Dataset extract |

(** * itk::VoronoiSegmentationRGBImageFilter: the homogeneity oracle and its
      configuration interface

    Sources embedded here:
    - [Code/Algorithms/itkVoronoiSegmentationRGBImageFilter.h]: the class
      declaration, its private members and every method whose body is inline
      in the header ([GetMean], [SetMean], [SetTestMean], ...);
    - [Code/Common/itkMacro.h]: [itkSetMacro] and [itkGetMacro], which the
      header expands for [MaxValueOfRGB].

    The bodies of [SetMeanPercentError], [SetVarPercentError], [TakeAPrior],
    [SetInput] and [TestHomogeneity] live in the companion [.txx] file, which
    is not among the sources.  They are modelled from the specification and
    every such definition says so in its comment.

    Numbers.  A C++ [double] (and the [float] of a working-image pixel) is
    idealised as a rational number [Q]: arithmetic is exact, there is no NaN,
    no infinity and no rounding.  The comparison [a != b] of the macro is
    numeric, hence [Qeq_bool] and not syntactic equality of fractions.  An
    [unsigned int] argument is a natural number [N]; the code only stores and
    reads such values, it never does arithmetic on them. *)

From Stdlib Require Import QArith Qminmax Qabs Lqa NArith.
From stdpp Require Import base option list gmap strings.

Open Scope Q_scope.

(** ** Arrays *)

#[global] Instance Q_inhabited : Inhabited Q := populate 0.

(** [for (int i = start; i < start + count; i++) body(i)] over a state [S]. *)
Fixpoint for_loop {S : Type} (body : nat → S → S) (start count : nat) (s : S) : S :=
  match count with
  | O => s
  | Datatypes.S count' => for_loop body (Datatypes.S start) count' (body start s)
  end.

(** [for (int i = 0; i < n; i++) dst[i] = src[i];]

    A read past the end of [src] is undefined in C++; here it yields the
    default element.  A write past the end of [dst] is undefined in C++; here it
    leaves [dst] as it is.  Every statement below is about arrays of the
    declared length, where neither happens. *)
Definition copy_array {A : Type} `{Inhabited A} (n : nat) (src dst : list A) : list A :=
  for_loop (λ i d, <[i := src !!! i]> d) 0 n dst.

(** ** The object *)

(** [itk::Index<2>]: a pair of signed coordinates. *)
Abbreviation Index := (Z * Z)%type (only parsing).

(** [Vector<float,6> RGBHCVPixel], channels in the order
    0:red, 1:green, 2:blue, 3:hue, 4:chroma, 5:value. *)
Abbreviation RGBHCVPixel := (list Q) (only parsing).

(** An input pixel [Vector<PixelType,3>]. *)
Abbreviation RGBPixel := (Q * Q * Q)%type (only parsing).

(** The private members of the class, in the order of their declaration,
    followed by the one member of the superclass [itk::Object] that the
    setters touch: the modification time. *)
Record Filter : Type := mkFilter {
  m_Mean : list Q;
  m_Var : list Q;                (* actually the STD of the object *)
  m_MeanTolerance : list Q;
  m_VarTolerance : list Q;
  m_MeanPercentError : list Q;
  m_VarPercentError : list Q;
  m_MaxValueOfRGB : Q;
  m_TestMean : list N;
  m_TestVar : list N;
  m_WorkingImage : gmap Index RGBHCVPixel;
  m_MTime : N
}.

(** The sizes fixed by the member declarations [double m_X[6]] and
    [unsigned int m_TestX[3]]. *)
Definition well_sized (s : Filter) : Prop :=
  length (m_Mean s) = 6%nat ∧ length (m_Var s) = 6%nat ∧
  length (m_MeanTolerance s) = 6%nat ∧ length (m_VarTolerance s) = 6%nat ∧
  length (m_MeanPercentError s) = 6%nat ∧ length (m_VarPercentError s) = 6%nat ∧
  length (m_TestMean s) = 3%nat ∧ length (m_TestVar s) = 3%nat.

Definition with_Mean (v : list Q) (s : Filter) : Filter :=
  mkFilter v (m_Var s) (m_MeanTolerance s) (m_VarTolerance s)
    (m_MeanPercentError s) (m_VarPercentError s) (m_MaxValueOfRGB s)
    (m_TestMean s) (m_TestVar s) (m_WorkingImage s) (m_MTime s).

Definition with_Var (v : list Q) (s : Filter) : Filter :=
  mkFilter (m_Mean s) v (m_MeanTolerance s) (m_VarTolerance s)
    (m_MeanPercentError s) (m_VarPercentError s) (m_MaxValueOfRGB s)
    (m_TestMean s) (m_TestVar s) (m_WorkingImage s) (m_MTime s).

Definition with_MeanTolerance (v : list Q) (s : Filter) : Filter :=
  mkFilter (m_Mean s) (m_Var s) v (m_VarTolerance s)
    (m_MeanPercentError s) (m_VarPercentError s) (m_MaxValueOfRGB s)
    (m_TestMean s) (m_TestVar s) (m_WorkingImage s) (m_MTime s).

Definition with_VarTolerance (v : list Q) (s : Filter) : Filter :=
  mkFilter (m_Mean s) (m_Var s) (m_MeanTolerance s) v
    (m_MeanPercentError s) (m_VarPercentError s) (m_MaxValueOfRGB s)
    (m_TestMean s) (m_TestVar s) (m_WorkingImage s) (m_MTime s).

Definition with_MeanPercentError (v : list Q) (s : Filter) : Filter :=
  mkFilter (m_Mean s) (m_Var s) (m_MeanTolerance s) (m_VarTolerance s)
    v (m_VarPercentError s) (m_MaxValueOfRGB s)
    (m_TestMean s) (m_TestVar s) (m_WorkingImage s) (m_MTime s).

Definition with_VarPercentError (v : list Q) (s : Filter) : Filter :=
  mkFilter (m_Mean s) (m_Var s) (m_MeanTolerance s) (m_VarTolerance s)
    (m_MeanPercentError s) v (m_MaxValueOfRGB s)
    (m_TestMean s) (m_TestVar s) (m_WorkingImage s) (m_MTime s).

Definition with_MaxValueOfRGB (v : Q) (s : Filter) : Filter :=
  mkFilter (m_Mean s) (m_Var s) (m_MeanTolerance s) (m_VarTolerance s)
    (m_MeanPercentError s) (m_VarPercentError s) v
    (m_TestMean s) (m_TestVar s) (m_WorkingImage s) (m_MTime s).

Definition with_TestMean (v : list N) (s : Filter) : Filter :=
  mkFilter (m_Mean s) (m_Var s) (m_MeanTolerance s) (m_VarTolerance s)
    (m_MeanPercentError s) (m_VarPercentError s) (m_MaxValueOfRGB s)
    v (m_TestVar s) (m_WorkingImage s) (m_MTime s).

Definition with_TestVar (v : list N) (s : Filter) : Filter :=
  mkFilter (m_Mean s) (m_Var s) (m_MeanTolerance s) (m_VarTolerance s)
    (m_MeanPercentError s) (m_VarPercentError s) (m_MaxValueOfRGB s)
    (m_TestMean s) v (m_WorkingImage s) (m_MTime s).

Definition with_WorkingImage (v : gmap Index RGBHCVPixel) (s : Filter) : Filter :=
  mkFilter (m_Mean s) (m_Var s) (m_MeanTolerance s) (m_VarTolerance s)
    (m_MeanPercentError s) (m_VarPercentError s) (m_MaxValueOfRGB s)
    (m_TestMean s) (m_TestVar s) v (m_MTime s).

Definition with_MTime (v : N) (s : Filter) : Filter :=
  mkFilter (m_Mean s) (m_Var s) (m_MeanTolerance s) (m_VarTolerance s)
    (m_MeanPercentError s) (m_VarPercentError s) (m_MaxValueOfRGB s)
    (m_TestMean s) (m_TestVar s) (m_WorkingImage s) v.

(** ** Calls: a state and exception monad *)

Inductive exception : Type :=
  | ConfigurationError.

(** What a call on the object does: it returns a value and leaves the object
    in a new state, or it throws. *)
Inductive outcome (A : Type) : Type :=
  | Returns (a : A) (s : Filter)
  | Throws (e : exception).
Arguments Returns {A} a s.
Arguments Throws {A} e.

Definition method (A : Type) : Type := Filter → outcome A.

#[global] Instance method_ret : MRet method := λ A a s, Returns a s.

#[global] Instance method_bind : MBind method := λ A B k m s,
  match m s with
  | Returns a s' => k a s'
  | Throws e => Throws e
  end.

Definition throw {A : Type} (e : exception) : method A := λ _, Throws e.

(** A statement that only writes members. *)
Definition modify (f : Filter → Filter) : method unit := λ s, Returns tt (f s).

(** Reading a member. *)
Definition read {A : Type} (f : Filter → A) : method A := λ s, Returns (f s) s.

(** ** Methods with a body in the header *)

(** [void GetMeanPercentError(double x[6])]: the caller's array [x] is
    written; the call "returns" that array. *)
Definition GetMeanPercentError (x : list Q) : method (list Q) :=
  read (λ s, copy_array 6 (m_MeanPercentError s) x).

Definition GetVarPercentError (x : list Q) : method (list Q) :=
  read (λ s, copy_array 6 (m_VarPercentError s) x).

Definition GetMean (x : list Q) : method (list Q) :=
  read (λ s, copy_array 6 (m_Mean s) x).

Directions | Taking the line with "(** ** Calls: a state and exception monad *)" as the first and the line with "(** A statement that only writes members. *)" as the last, retype that stretch of the data above exactly, with no other lines.

Solution to this problem |
(** ** Calls: a state and exception monad *)

Inductive exception : Type :=
  | ConfigurationError.

(** What a call on the object does: it returns a value and leaves the object
    in a new state, or it throws. *)
Inductive outcome (A : Type) : Type :=
  | Returns (a : A) (s : Filter)
  | Throws (e : exception).
Arguments Returns {A} a s.
Arguments Throws {A} e.

Definition method (A : Type) : Type := Filter → outcome A.

#[global] Instance method_ret : MRet method := λ A a s, Returns a s.

#[global] Instance method_bind : MBind method := λ A B k m s,
  match m s with
  | Returns a s' => k a s'
  | Throws e => Throws e
  end.

Definition throw {A : Type} (e : exception) : method A := λ _, Throws e.

(** A statement that only writes members. *)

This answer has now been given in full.